Would you accept a cheating spouse's referral of a divorce lawyer? What would you think if the person who caused your injuries in an accident offered you the name of an attorney to consult? In Maryland several medical systems have lists of screened lawyers they feel comfortable referring patients to for possible medical malpractice cases. It's a situation that is sparking debate within the ranks of medical and legal experts.

There are a number of organizations who follow the practice. They include MedStar Health, LifeBridge Health and the University of Maryland Medical System. Officials for those hospitals and attorneys on their lists say the referral system is a good thing for patient victims and their families. They say the focus is on resolving claims fairly and in a way that avoids protracted litigation. Officials say attorneys make the list by having a solid reputation and agreeing to accept reduced rates.

On the other side of the debate are those who say the referral system is rife with conflict of interest. They suggest that the attorneys on the lists might be inclined to favor the hospitals, rather than advocating wholeheartedly for their patient clients.

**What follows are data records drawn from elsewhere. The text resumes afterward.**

(** What is accelerated by both sources is counted twice: once the node was listed, both stores
    hold the whole delta, and restoring takes it back twice. *)
Theorem two_sources_restored_twice rpc url t tx s s' :
  pt_txid tx = t → is_Some (pw_manually_prioritized s !! t) →
  is_Some (pw_mempool_space_accelerated s !! t) → pw_bad s !! t = None →
  pt_in_mempool tx = true → node_delta (pw_net s) t = pt_fee_delta tx →
  restore_tx_priority_from_stores rpc t (reconcile_transaction rpc url s tx) = (Ok tt, s') →
  net_lost (pw_net s') = false → node_delta (pw_net s') t = (- pt_fee_delta tx)%Z.
Proof.
  intros Ht [a Ha] [b Hb] Hbad Hin Hd. unfold reconcile_transaction, store_get.
  rewrite Ht, Hbad, Hin, orb_true_r. unfold restore_tx_priority_from_stores.
  destruct (on_net _ _) as [[[]|e] s1] eqn:Ho; [|done]. intros [= <-] Hl. cbn in *.
  apply on_net_spec in Ho as (w & Ho & ->). cbn in *. unfold store_get in Ho.
  rewrite !update_existing_lookup, !decide_True, Ha, Hb in Ho by done. cbn in Ho.
  destruct (checked_neg _) as [v|] eqn:Hn; [|done]. apply checked_neg_Some in Hn as [Hmin ->].
  destruct (prioritise_transaction _ _ _ (pw_net s)) as [[[]|e] w1] eqn:Hp1; [|done].
  destruct (prioritise_transaction _ _ _ w1) as [[[]|e] w2] eqn:Hp2; [|done].
  injection Ho as ->. apply prioritise_spec in Hp1 as [Hl1 Hd1]. apply prioritise_spec in Hp2 as [Hl2 Hd2].
  rewrite (Hd2 Hl), bool_decide_eq_true_2 by done.
  rewrite Hd1, bool_decide_eq_true_2 by (done || by destruct (net_lost w1); [rewrite Hl2 in Hl|]).
  pose proof (node_delta_range (pw_net s) t) as Hr. rewrite Hd in *. rewrite Z.add_opp_diag_r.
  unfold clamp_i64, in_i64, i64_min, i64_max in *. lia.
Qed.
(* ===== verification/ProxyProtocolProps.v ===== *)
(** * What the PROXY protocol reader promises

    However the bytes of a connection are cut into segments, [accept] answers as
    [accept_bytes], its reference on the whole byte sequence; headers are read back, and
    the stream is left at the first byte after them. *)

From S2P Require Import Prelude Str F32 Sv1 Net ProxyProtocol.

(** ** The reference: streams as byte sequences *)
Definition content (s : TcpStream) : bytes := ts_arrived s ++ concat (ts_incoming s).

(** A computation on the bytes that are left and the ending after them. *)
Definition Spec (A : Type) : Type :=
  bytes → Ending → option (result (A * (bytes * Ending)) ProxyProtocolError).

Definition erase {A} (r : option (result (A * TcpStream) ProxyProtocolError)) :
    option (result (A * (bytes * Ending)) ProxyProtocolError) :=
  match r with
  | Some (Ok (a, s)) => Some (Ok (a, (content s, ts_ending s)))
  | Some (Err e) => Some (Err e)
  | None => None
  end.
Definition refines {A} (m : Reading A) (spec : Spec A) : Prop :=
  ∀ s, erase (m s) = spec (content s) (ts_ending s).

Definition spec_bind {A B} (m : Spec A) (k : A → Spec B) : Spec B := λ c e,
  match m c e with
  | Some (Ok (a, (c, e))) => k a c e
  | Some (Err e) => Some (Err e)
  | None => None
  end.
Definition spec_of {A} (r : result A ProxyProtocolError) : Spec A := λ c e,
  match r with Ok a => Some (Ok (a, (c, e))) | Err e => Some (Err e) end.

(** What a reader says at the end of the bytes. *)
Definition at_end {A} (e : Ending) : option (result A ProxyProtocolError) :=
  match e with Silent => None | _ => Some (Err Io) end.

Definition read_exact_bytes (n : nat) : Spec bytes := λ c e,
  if n <=? length c then Some (Ok (take n c, (drop n c, e))) else at_end e.

Definition detect_bytes : Spec ProxyHeaderKind := λ c e,
  match c with
  | [] => match e with
          | Closed => Some (Err MissingHeader) | Broken => Some (Err Io) | Silent => None
          end
  | _ => match classify_proxy_prefix (take 12 c) with
         | Complete kind => Some (Ok (kind, (c, e)))
         | NotProxy => Some (Ok (KindNotProxy, (c, e)))
         | NeedMore => None
         end
  end.

(** The length of the shortest prefix that ends in CR LF. *)
Definition ends_in_crlf (c : bytes) (n : nat) : bool := bool_decide (crlf `suffix_of` take n c).
Definition header_end (c : bytes) : option nat :=
  position (ends_in_crlf c) (seq 0 (S (length c))).
Definition v1_line_bytes : Spec bytes := λ c e,
  match header_end c with
  | Some n =>
      if n <=? V1_MAX_HEADER_LEN then Some (Ok (take n c, (drop n c, e)))
      else Some (Err HeaderTooLong)
  | None => if V1_MAX_HEADER_LEN <? length c then Some (Err HeaderTooLong) else at_end e
  end.
Definition v1_header_bytes (peer_addr : SocketAddr) : Spec ParsedHeader :=
  spec_bind v1_line_bytes (λ line, spec_of (parse_v1_header line peer_addr)).

Definition v2_header_bytes (peer_addr : SocketAddr) : Spec ParsedHeader :=
  spec_bind (read_exact_bytes 12) (λ prefix,
    if negb (bool_decide (prefix = V2_SIGNATURE)) then spec_of (Err InvalidV2Header)
    else spec_bind (read_exact_bytes 4) (λ header,
      match header with
      | [version_command; family_protocol; len_high; len_low] =>
          spec_bind (read_exact_bytes (N.to_nat (be_value [len_high; len_low])))
            (λ payload, spec_of
              (parse_v2_header version_command family_protocol payload peer_addr))
      | _ => λ _ _, None
      end)).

It's not clear how many referrals actually get made. The hospitals say not many. One example reported on recently by The Baltimore Sun involved MedStar. According to court documents from the lawsuit, a 57-year-old woman's thyroid surgery last summer resulted in complications. She suffered brain damage and a coma.

Two top hospital officials approached the family offering compensation. The family declined. The suit says the officials then provided the name of a lawyer, described him as a friend of the hospital's risk management director and an attorney who had previously defended the hospital in malpractice cases. The family opted for their own attorney.

The head of the Maryland bar association's ethics committee takes a middle ground on the issue. T. Christine Pham is quoted in the report as saying that hospitals referring patients to an attorney isn't inherently unethical. She says bar conduct rules prohibit attorneys from allowing referral sources to influence their professional judgment.

Supporters of the system further defend it as just one element of a larger ongoing dialogue about reforming malpractice litigation. MedStar says its driving motivation for using it is to get appropriate compensation into the hands of patients immediately, rather than after expensive, painful, time consuming litigation.